# Is my dog jinxed?



## colpa110 (Jul 5, 2011)

So with my first Christmas with a puppy approaching I thought ''OK no tree this year as far too tempting for a puppy'', so instead I get a ready decorated 12 inch tree and put it on top of a plant stand...
Last night Betty decided it would be a good idea to knock the plant stand over ( she had never even gone near it before) bringing the tree to the ground.
On counting the baubles it would appear that one had gone missing. After searching and re-searching the whole house without success I had to came to the conclusion that Betty must have swollwed it. I called the vet and they said to bring her in this morning for precautionary X-rays....
So I've had to leave her there this morning but as the bauble is plastic it might not show up on a normal X-ray and they may have to do a series of X-rays throughout the day using barium meals. If the bauble is still in her stomach they are hoping that they may be able to get it out without opening her up but if it has gone into on near the start of the intestines they will have to operate.... Boy that little dog is certainly putting me through it..
I will let you know how we get on..


----------



## Bertie Brown (Aug 12, 2011)

Oh Colin what is she like the little scamp, fingers, toes, paws and everything crossed that she didn't swallow it and it's just rolled under something. Let us know how she gets on. Big hugs from Bertie and me.

Clare x


----------



## Dylansmum (Oct 29, 2010)

Oh what a nightmare! Bet it turns up in the house eventually. Hope Betty is ok xx


----------



## wellerfeller (Jul 12, 2011)

OH colin!!!!!!!!!! What is she like???
Your nerves will be shredded by the time Betty has finished with you.:hug:

Lets hope she has just hidden it somewhere for you to find at a later date.
Keep us posted.


----------



## M&M's mummy (Jul 12, 2011)

I see the little pocket rocket has been up to mischief 


Do hope things go well at the vets and she hasn't swallowed it- sure you will keep us all posted.

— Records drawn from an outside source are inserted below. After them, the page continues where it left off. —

(** For keys of 16 or 32 bytes and any message that fits, sealing writes the
    counter-mode ciphertext and [CAM_tag], which are SP 800-38D's when the
    associated data and the message are whole blocks; otherwise it fails leaving
    the output as it was. *)
Theorem camellia_gcm_seal_spec fuel out out_len key nonce pt aad : length nonce = 12%nat -> bytes aad -> bytes pt ->
  Z.of_nat (length pt) <= SIZE_MAX - 16 -> (nblocks aad <= fuel)%nat -> (S (nblocks pt) <= fuel)%nat ->
  let E := camellia_encrypt_block (camellia_set_key key).2 in
  opssl_camellia_gcm_seal fuel out out_len key nonce pt aad =
    (if decide ((length key = 16 \/ length key = 32) /\ length pt + 16 <= length out)%nat
     then Some (1, splice out 0 (CAM_encrypt E nonce aad pt), Z.of_nat (length pt) + 16)
     else Some (0, out, out_len)) /\
  ((length aad mod 16 = 0)%nat -> (length pt mod 16 = 0)%nat -> CAM_encrypt E nonce aad pt = GCM_encrypt E nonce aad pt).
Proof.
  intros Hn Ha Hp Hs Hfa Hfp E. split; [| apply cam_encrypt_whole; intros; apply camellia_encrypt_ok].
  case_decide as Hd; [destruct Hd; by apply cam_seal_ok |]. unfold opssl_camellia_gcm_seal. cbv zeta. change SIZE_MAX with 18446744073709551615 in Hs.
  rewrite u64_id by lia. destruct (Z.ltb_spec (Z.of_nat (length out)) (Z.of_nat (length pt) + 16)); [done |].
  destruct (Nat.eqb_spec (length key) 16); [lia |]. by destruct (Nat.eqb_spec (length key) 32); [lia |].
Qed.

(** RFC 6367's cipher on whole blocks, and what a partial block costs. *)
Lemma camellia_gcm_seal_spec_witness :
  opssl_camellia_gcm_seal 3 (replicate 48 0) 0 (take 16 rfc3713_key) (replicate 12 1) (replicate 32 5) [] =
    Some (1, GCM_encrypt (camellia_encrypt_block (camellia_set_key (take 16 rfc3713_key)).2) (replicate 12 1) [] (replicate 32 5), 48).
Proof.
  destruct (camellia_gcm_seal_spec 3 (replicate 48 0) 0 (take 16 rfc3713_key) (replicate 12 1) (replicate 32 5) [] eq_refl
    ltac:(solve_bytes) ltac:(solve_bytes) ltac:(vm_compute; discriminate) ltac:(vm_compute; lia) ltac:(vm_compute; lia)) as [H1 H2].
  rewrite H2 in H1 by reflexivity. rewrite decide_True in H1 by (vm_compute; lia). rewrite H1, splice_full; [reflexivity |]. vm_compute. reflexivity.
Defined.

Shall we call her Betty Baubles now 


Just trying to make you smile as know you must be worrying xx


----------



## colpa110 (Jul 5, 2011)

The vet called to say they couldn't see anything with the normal Xray -
they are now starting with the barium meal and will call again later.

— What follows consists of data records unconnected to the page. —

Definition opssl_record_decrypt (st : record_cipher_state_t) (buf : list Z) (err : err_state) :
    option (Z * record_cipher_state_t * list Z * err_state * option Z) :=
  match cipher st with
  | None => Some (-1, st, buf, err, None)
  | Some _ =>
    if (length buf <? TLS_RECORD_HEADER_LEN)%nat then Some (-1, st, buf, err, None) else
    if seq st =? UINT64_MAX then
      Some (-1, st, buf, opssl_err_push OPSSL_ERR_TLS OPSSL_TLS_ERR_RECORD_OVERFLOW "record.c" 242 err, None) else
    let ct_wire := buf.[0] in
    let ver_wire := opssl_be16 (drop 1 buf) in
    let payload_len := opssl_be16 (drop 3 buf) in
    if Z.of_nat (length buf) <? Z.of_nat TLS_RECORD_HEADER_LEN + payload_len then Some (-1, st, buf, err, None) else
    if is_tls13 st then
      if payload_len <? 16 then Some (-1, st, buf, err, None) else
      let nonce := record_make_nonce st in
      let aad := record_make_aad st ct_wire ver_wire payload_len in
      match open_at (cipher st) buf TLS_RECORD_HEADER_LEN (off payload_len) nonce TLS_RECORD_HEADER_LEN (off payload_len) aad with
      | None => None
      | Some (r, buf, out_len) =>
        if r =? 0 then Some (-1, st, buf, opssl_err_push OPSSL_ERR_TLS OPSSL_TLS_ERR_BAD_RECORD_MAC "record.c" 273 err, None) else
        let st := set_seq st (u64 (seq st + 1)) in
        let ciphertext := drop TLS_RECORD_HEADER_LEN buf in
        let out_len := strip_padding ciphertext (off out_len) in
        if (out_len =? 0)%nat then
          Some (-1, st, buf, opssl_err_push OPSSL_ERR_TLS OPSSL_TLS_ERR_UNEXPECTED_MSG "record.c" 285 err, None) else
        Some (s32 (Z.of_nat (out_len - 1)), st, buf, err, Some (ciphertext.[out_len - 1]))
      end
    else
      if payload_len <? 24 then Some (-1, st, buf, err, None) else
      let explicit_nonce := sub_list TLS_RECORD_HEADER_LEN 8 buf in
      let ciphertext := (TLS_RECORD_HEADER_LEN + 8)%nat in
      let ciphertext_len := payload_len - 8 in
      if ciphertext_len <? 16 then Some (-1, st, buf, err, None) else
      let plain_len := ciphertext_len - 16 in
      let nonce := take 4 (iv st) ++ explicit_nonce in
      let aad := record_make_aad st ct_wire ver_wire (u16 plain_len) in
      match open_at (cipher st) buf TLS_RECORD_HEADER_LEN (off plain_len) nonce ciphertext (off ciphertext_len) aad with
      | None => None
      | Some (r, buf, out_len) =>
        if r =? 0 then Some (-1, st, buf, opssl_err_push OPSSL_ERR_TLS OPSSL_TLS_ERR_BAD_RECORD_MAC "record.c" 331 err, None) else
        Some (s32 out_len, set_seq st (u64 (seq st + 1)), buf, err, Some ct_wire)
      end
  end.
End Record.

(* ------------------------------------------------------------------ *)
(** * Running a stream cipher in place *)

(** One chunk of key stream at a time, on one memory. *)
Fixpoint stream_at (mem : list Z) (o i : nat) (ks : list (list Z)) : list Z :=
  match ks with
  | [] => mem
  | k :: ks => stream_at (splice mem o (bxor (sub_list i (length k) mem) k)) (o + length k) (i + length k) ks
  end.

(** A write before [i] does not change what is read from [i] on. *)
Lemma read_after_write mem o data i n : (o + length data <= i)%nat -> (i + n <= length mem)%nat ->
  sub_list i n (splice mem o data) = sub_list i n mem.
Proof.
  intros Ho Hl. unfold sub_list, splice. f_equal. rewrite app_assoc, drop_app_ge by (rewrite length_app, length_take; lia).
  rewrite length_app, length_take, drop_drop. f_equal. lia.
Qed.

Lemma bxor_app a b c d : length a = length c -> bxor (a ++ b) (c ++ d) = bxor a c ++ bxor b d.
Proof. intros H. unfold bxor. by apply zip_with_app. Qed.

Lemma stream_at_spec ks : forall mem o i, (o <= i)%nat -> (i + length (concat ks) <= length mem)%nat ->
  stream_at mem o i ks = splice mem o (bxor (sub_list i (length (concat ks)) mem) (concat ks)).
Proof.
  induction ks as [| k ks IH]; intros mem o i Ho Hl; cbn [stream_at concat] in *.
  - change (length []) with 0%nat. unfold sub_list. rewrite take_0. cbn. by rewrite splice_nil.
  - rewrite length_app in *. set (x := sub_list i (length k) mem). assert (length x = length k) as Hx by (apply sub_list_length; lia).
    assert (length (bxor x k) = length k) as Hb by (by rewrite bxor_length).
    assert (sub_list i (length k + length (concat ks)) mem = x ++ sub_list (i + length k) (length (concat ks)) mem) as ->.
    { unfold x, sub_list. rewrite Nat.add_comm, <- drop_drop, <- (take_drop (length k) (take _ (drop i mem))). f_equal; [by rewrite take_take, Nat.min_l by lia |].
      rewrite skipn_firstn_comm. f_equal. lia. }
    rewrite IH by (rewrite ?splice_length by (rewrite Hb; lia); lia).
    rewrite read_after_write by (rewrite ?Hb; lia). rewrite bxor_app by done. assert (length (bxor (sub_list (i + length k) (length (concat ks)) mem) (concat ks)) = length (concat ks)) as Hb'
      by (rewrite bxor_length; apply sub_list_length; lia).
    replace (o + length k)%nat with (o + length (bxor x k))%nat by lia. apply splice_splice. lia.
Qed.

Betty bauble .. more like betty doing my bloomin head in


----------



## Tressa (Aug 31, 2010)

What a little minx she is. Hope the bauble turns up somewhere that's not inside Betty.


----------



## S.Claire (Sep 1, 2011)

Oh Colin. I truly feel for you!! I know what it's like when our poos swallow round objects!! I am sending massive hugs to u and Betty! Nacho on the other paw wants to give Betty a high five for following his mischievous ways! 

On a serious note I really do hope that it has just rolled under something and Betty is bauble free!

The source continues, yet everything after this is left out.